Task prompt
Pull every line that includes the word "match" out of the data below and copy it.

Supplied records
Definition reconnectDelay : N := 2000.
Definition callTimeout : N := 30000.

Definition init (tok : option string) (plat : string) : State :=
  {| ws := None; reconnectTimer := None; connected := false; token := tok;
     requestId := 0; platform := plat; now := 0;
     sockets := []; timers := []; calls := [];
     emitted := []; console := [] |}.

Definition set_ws (v : option nat) (w : State) : State :=
  {| ws := v; reconnectTimer := reconnectTimer w; connected := connected w;
     token := token w; requestId := requestId w; platform := platform w;
     now := now w; sockets := sockets w; timers := timers w; calls := calls w;
     emitted := emitted w; console := console w |}.

Definition set_reconnectTimer (v : option nat) (w : State) : State :=
  {| ws := ws w; reconnectTimer := v; connected := connected w;
     token := token w; requestId := requestId w; platform := platform w;
     now := now w; sockets := sockets w; timers := timers w; calls := calls w;
     emitted := emitted w; console := console w |}.

Definition set_connected (v : bool) (w : State) : State :=
  {| ws := ws w; reconnectTimer := reconnectTimer w; connected := v;
     token := token w; requestId := requestId w; platform := platform w;
     now := now w; sockets := sockets w; timers := timers w; calls := calls w;
     emitted := emitted w; console := console w |}.

Definition set_requestId (v : N) (w : State) : State :=
  {| ws := ws w; reconnectTimer := reconnectTimer w; connected := connected w;
     token := token w; requestId := v; platform := platform w;
     now := now w; sockets := sockets w; timers := timers w; calls := calls w;
     emitted := emitted w; console := console w |}.

Definition set_now (v : N) (w : State) : State :=
  {| ws := ws w; reconnectTimer := reconnectTimer w; connected := connected w;
     token := token w; requestId := requestId w; platform := platform w;
     now := v; sockets := sockets w; timers := timers w; calls := calls w;
     emitted := emitted w; console := console w |}.

Definition set_sockets (v : list WebSocket) (w : State) : State :=
  {| ws := ws w; reconnectTimer := reconnectTimer w; connected := connected w;
     token := token w; requestId := requestId w; platform := platform w;
     now := now w; sockets := v; timers := timers w; calls := calls w;
     emitted := emitted w; console := console w |}.

Definition set_timers (v : list Timer) (w : State) : State :=
  {| ws := ws w; reconnectTimer := reconnectTimer w; connected := connected w;
     token := token w; requestId := requestId w; platform := platform w;
     now := now w; sockets := sockets w; timers := v; calls := calls w;
     emitted := emitted w; console := console w |}.

Definition set_calls (v : list Call) (w : State) : State :=
  {| ws := ws w; reconnectTimer := reconnectTimer w; connected := connected w;
     token := token w; requestId := requestId w; platform := platform w;
     now := now w; sockets := sockets w; timers := timers w; calls := v;
     emitted := emitted w; console := console w |}.

(** [this.emit(ch, a)].  The listeners of collaborators are outside the
    class; they are taken to return normally, so an emission is a line
    of the record of what was emitted. *)
Definition emit (ch : Json) (a : EmitArg) (w : State) : State :=
  {| ws := ws w; reconnectTimer := reconnectTimer w; connected := connected w;
     token := token w; requestId := requestId w; platform := platform w;
     now := now w; sockets := sockets w; timers := timers w; calls := calls w;
     emitted := emitted w ++ [mkEmission ch a]; console := console w |}.

(** [console.log] and [console.error] *)
Definition log (l : LogLine) (w : State) : State :=
  {| ws := ws w; reconnectTimer := reconnectTimer w; connected := connected w;
     token := token w; requestId := requestId w; platform := platform w;
     now := now w; sockets := sockets w; timers := timers w; calls := calls w;
     emitted := emitted w; console := console w ++ [l] |}.

(** ** The transport library

    What the client relies on from the socket object: [close()] moves a
    socket that is connecting or open to [CLOSING] and does nothing on
    one that is closing or closed; [send()] queues a frame;
    [off('message', h)] removes listener [h]. *)

Definition new_socket : WebSocket :=
  {| readyState := CONNECTING; listeners := []; sent := [] |}.

Definition with_readyState (r : ReadyState) (k : WebSocket) : WebSocket :=
  {| readyState := r; listeners := listeners k; sent := sent k |}.

Definition with_listeners (ls : list nat) (k : WebSocket) : WebSocket :=
  {| readyState := readyState k; listeners := ls; sent := sent k |}.

Definition with_sent (q : list Request) (k : WebSocket) : WebSocket :=
  {| readyState := readyState k; listeners := listeners k; sent := q |}.

Definition closing (r : ReadyState) : ReadyState :=
  match r with
  | CONNECTING | OPEN => CLOSING
  | CLOSING => CLOSING
  | CLOSED => CLOSED
  end.

(** Apply [f] to socket [s] of the store. *)
Definition on_socket (s : nat) (f : WebSocket -> WebSocket) (w : State) : State :=
  match sockets w !! s with
  | Some k => set_sockets (<[s := f k]> (sockets w)) w
  | None => w
  end.

(** [ws.close()] *)
Definition ws_close (s : nat) (w : State) : State :=
  on_socket s (fun k => with_readyState (closing (readyState k)) k) w.

(** [this.ws?.close()] *)
Definition close_current (w : State) : State :=
  match ws w with
  | Some s => ws_close s w
  | None => w
  end.

(** [ws.send(JSON.stringify(message))] *)
Definition ws_send (s : nat) (m : Request) (w : State) : State :=
  on_socket s (fun k => with_sent (sent k ++ [m]) k) w.

(** [ws.on('message', handler)] *)
Definition ws_on_message (s : nat) (h : nat) (w : State) : State :=
  on_socket s (fun k => with_listeners (listeners k ++ [h]) k) w.

Definition drop_listener (h : nat) (ls : list nat) : list nat :=
  List.filter (fun h' => negb (Nat.eqb h' h)) ls.

(** [this.ws?.off('message', handler)]: on the socket [this.ws] names
    when the listener runs, which need not be the one it was registered
    on.  Every listener is a fresh closure registered once, so removing
    it is removing every occurrence of its name. *)
Definition off (h : nat) (w : State) : State :=
  match ws w with
  | Some s => on_socket s (fun k => with_listeners (drop_listener h (listeners k)) k) w
  | None => w
  end.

Task response
  match r with
  match sockets w !! s with
  match ws w with
  match ws w with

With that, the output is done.